4) Regelmatige wijze van bekendmaking. Een bij wet goedgekeurd verdrag moet,
samen met de goedkeuringswet, in het BS worden gepubliceerd. Zonder publicatie
niet nietig, alleen geen tegenwerping aan derden.
4.3. INTERNATIONALE NORMEN ZONDER DIRECTE WERKING EN DE
NORMENHIËRARCHIE
- Directe werking vaak vereiste voor voorrang op internrechtelijke normen.
- Grondwettelijk gelijkheidsbeginsel: al wetten getoetst aan normen zonder directe werking.
➔ Internationale normen zonder directe werking hebben ook bevoorrechte plaats binnen de
hiërarchie van de rechtsnormen. Kan hoger staan dan wetten en decreten.
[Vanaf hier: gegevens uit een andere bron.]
(* ===== verification/BlockChainInsert.v ===== *)
(** * How the chain grows

    What the import of a block does to the tree of blocks, to the head and to
    the table of the hashes by number, and what holds of them whatever is
    imported, inserted, rewound, asked and evicted. *)
From S2P Require Import Prelude CommonData RLP RLPFields TransactionBase.
From S2P Require Import Receipt BlockHeader SealEngine EthashSeal BasicAuthority.
From S2P Require Import BlockQueue BlockChain BlockChainTree BlockChainVerify.

(** What the chain relies on: the execution of a block adds its difficulty
    (Block.cpp, [Block::enact]). *)
Class EnactorLaws `{Enactor} : Prop :=
  enact_difficulty blocks i data t rs : enactOn blocks i data = Ok (t, rs) → t = BlockHeader.m_difficulty i.

Module BlockChainInsert.
Import BlockHeader BlockChain BlockChainTree BlockChainVerify.

(** ** What caches may lose and gain *)

(** The databases and the head stay, the caches may change within what the
    databases hold; no hash is cached that was not. *)
Record quiet (s s' : Chain) : Prop := {
  quiet_blocksDB : m_blocksDB s' = m_blocksDB s;
  quiet_extrasDB : m_extrasDB s' = m_extrasDB s;
  quiet_best : m_best s' = m_best s;
  quiet_hash : m_lastBlockHash s' = m_lastBlockHash s;
  quiet_number : m_lastBlockNumber s' = m_lastBlockNumber s;
  quiet_blocks : blocks_agree s → blocks_agree s';
  quiet_details : details_agree s → details_agree s';
  quiet_hashes : t_blockHashes (m_cache s') ⊆ t_blockHashes (m_cache s);
}.
#[export] Instance quiet_refl : Reflexive quiet.
Proof. by split. Qed.
#[export] Instance quiet_trans : Transitive quiet.
Proof. intros s1 s2 s3 [] []. split; try congruence; auto. by etrans. Qed.
Lemma calm_quiet s s' : calm s s' → quiet s s'.
Proof.
  intros C. split; try apply C; [by apply calm_blocks_agree|by apply calm_agree|]. by rewrite (calm_blockHashes _ _ C).
Qed.
#[export] Hint Resolve calm_quiet : core.
#[export] Hint Extern 1 (quiet _ _) => reflexivity : core.
Lemma quiet_node s s' h : quiet s s' → node s' h = node s h.
Proof. intros Q. unfold node. by rewrite (quiet_extrasDB _ _ Q). Qed.

(** A change of the caches that leaves blocks, details and hashes alone *)
Lemma quiet_cache s c :
  t_details c = t_details (m_cache s) → t_blockHashes c = t_blockHashes (m_cache s) →
  quiet s (with_cache (m_blocks s) c s).
Proof. intros Hd Hh. split; try done; unfold details_agree, node; cbn; by rewrite ?Hd, ?Hh. Qed.
Lemma noteUsed_quiet h e s : quiet s (noteUsed h e s).
Proof. apply calm_quiet, noteUsed_calm. Qed.
Lemma noteUsed_caches h e s : m_cache (noteUsed h e s) = m_cache s ∧ m_blocks (noteUsed h e s) = m_blocks s.
Proof. unfold noteUsed. destruct (m_cacheUsage s) as [|? [|? ?]]; [done|done|]. by destruct (bool_decide _). Qed.

(** A table of neither details nor hashes *)
Lemma queryExtras_quiet {A} (t : Table A) k s :
  (∀ k v c, t_details (wr t k v c) = t_details c ∧ t_blockHashes (wr t k v c) = t_blockHashes c) →
  wp (queryExtras t k) s (λ s' r, quiet s s' ∧ ∃ v, r = Ok v).
Proof.
  intros Ht. unfold wp, queryExtras. destruct (rd t (m_cache s) !! k) as [v|]; [by eauto|].
  destruct (rd t (m_extrasDB s) !! k) as [v|]; [|by eauto]. cbn [fst snd]. split; [|by eauto].
  destruct (extra t) as [e|]; [etrans; [apply noteUsed_quiet|]|]; apply quiet_cache; apply Ht.
Qed.
Lemma blocksBlooms_wp id s : wp (blocksBlooms id) s (λ s' r, quiet s s' ∧ ∃ v, r = Ok v).
Proof. by apply queryExtras_quiet. Qed.
Lemma set_bloom_quiet id o f s : quiet s (set_bloom id o f s).
Proof. by apply quiet_cache. Qed.

(** A loop of which no round fails *)
Lemma each_quiet {A B} (f : B → A → M B) l acc s :
  (∀ s acc x, wp (f acc x) s (λ s' r, quiet s s' ∧ ∃ v, r = Ok v)) →
  wp (each f acc l) s (λ s' r, quiet s s' ∧ ∃ v, r = Ok v).
Proof.
  intros Hf. eapply run_mono; [apply (wp_each f (λ s' _ _, quiet s s') (λ _ _, False)); [|done]|].
  - intros s1 acc1 x l1 Q. eapply run_mono; [apply Hf|]. intros s' r (Q'&v&->). by etrans.
  - intros s' [v|e] Hr; [by eauto|done].
Qed.
Lemma clear_item_wp level item s : wp (clear_item level item) s (λ s' r, quiet s s' ∧ ∃ v, r = Ok v).
Proof.
  unfold clear_item. apply run_bind.
  eapply (run_mono _ _ (λ s' r, quiet s s' ∧ ∃ v, r = Ok v)).
  - destruct (negb _); [|apply run_ret; by eauto]. apply run_bind. eapply run_mono; [apply blocksBlooms_wp|].
    intros s' r (Q&v&->). apply run_ret. by eauto.
  - intros s1 r (Q&acc&->). apply run_bind. eapply run_mono; [apply blocksBlooms_wp|].
    intros s2 r (Q'&v&->). apply modify_wp. split; [|by eauto]. etrans; [by etrans|apply set_bloom_quiet].
Qed.
Lemma clear_levels_wp n level a b s : wp (clear_levels n level a b) s (λ s' r, quiet s s' ∧ r = Ok ()).
Proof.
  revert level a b s. induction n as [|n IH]; intros level a b s; cbn [clear_levels]; [by apply run_ret|].
  apply run_bind. eapply run_mono; [apply each_quiet; intros; apply clear_item_wp|].
  intros s1 r (Q&v&->). eapply run_mono; [apply IH|]. intros s2 r (Q'&->). split; [by etrans|done].
Qed.

Lemma delete_range_lookup (l : list Z) (m : gmap Z Z) k :
  fold_left (λ m i, base.delete i m) l m !! k = if decide (k ∈ l) then None else m !! k.
Proof.
  revert m. induction l as [|i l IH]; intros m; cbn [fold_left]; [done|]. rewrite IH.
  destruct (decide (k = i)) as [->|Hne].
  - rewrite lookup_delete_eq. destruct (decide (i ∈ l)), (decide (i ∈ i :: l)); done || set_solver.
  - rewrite lookup_delete_ne by done.
    destruct (decide (k ∈ l)), (decide (k ∈ i :: l)); done || set_solver.
Qed.
Lemma clearCaches_wp n s :
  wp (clearCachesDuringChainReversion n) s (λ s' r, quiet s s' ∧ r = Ok () ∧
    ∀ k, n ≤ k ≤ m_lastBlockNumber s → t_blockHashes (m_cache s') !! k = None).
Proof.
  unfold clearCachesDuringChainReversion. apply run_bind, get_wp. apply run_bind, modify_wp.
  eapply run_mono; [apply clear_levels_wp|]. intros s' r (Q&->).
  set (l := seqZ n (m_lastBlockNumber s + 1 - n)) in *.
  assert (∀ k v, t_blockHashes (m_cache s') !! k = Some v → k ∉ l ∧ t_blockHashes (m_cache s) !! k = Some v) as Hl.
  { intros k v Hv. eapply lookup_weaken in Hv; [|apply Q]. cbn in Hv. rewrite delete_range_lookup in Hv.
    by destruct (decide (k ∈ l)). }
  split_and!; [|done|].
  - etrans; [|exact Q]. split; try done. apply map_subseteq_spec. intros k v. cbn.
    rewrite delete_range_lookup. by destruct (decide _).
  - intros k Hk. destruct (_ !! k) as [v|] eqn:E; [|done]. apply Hl in E as [[] _]. apply elem_of_seqZ. lia.
Qed.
Geen directe
werking betekent dus niet dat men er geen rekening mee moet houden!
5. DE VERDRAGSBEVOEGDHEID IN HET FEDERALE BELGIË
5.1. PRINCIPE
- De grondwetsherziening in 1993 (4e staatshervorming) heeft de verdragsrechtelijke
bevoegdheid opgedeeld.
» Belgische staat, gemeenschappen en gewesten (Art. 167 §1 GW)
- Niet alleen instemmen met gesloten verdragen, ook zelf initiatief nemen en verdragen sluiten
over hun bevoegde materiële aangelegenheden.
» ‘In foro interno, in foro externo’
» Verdragsbevoegdheid volgt de materiële bevoegdheidsverdeling.
- Ondanks autonome verdragsbevoegdheid blijft de Koning de leiding houden van de
buitenlandse betrekkingen.
» Federale overheid bevoegd voor erkennen van staten.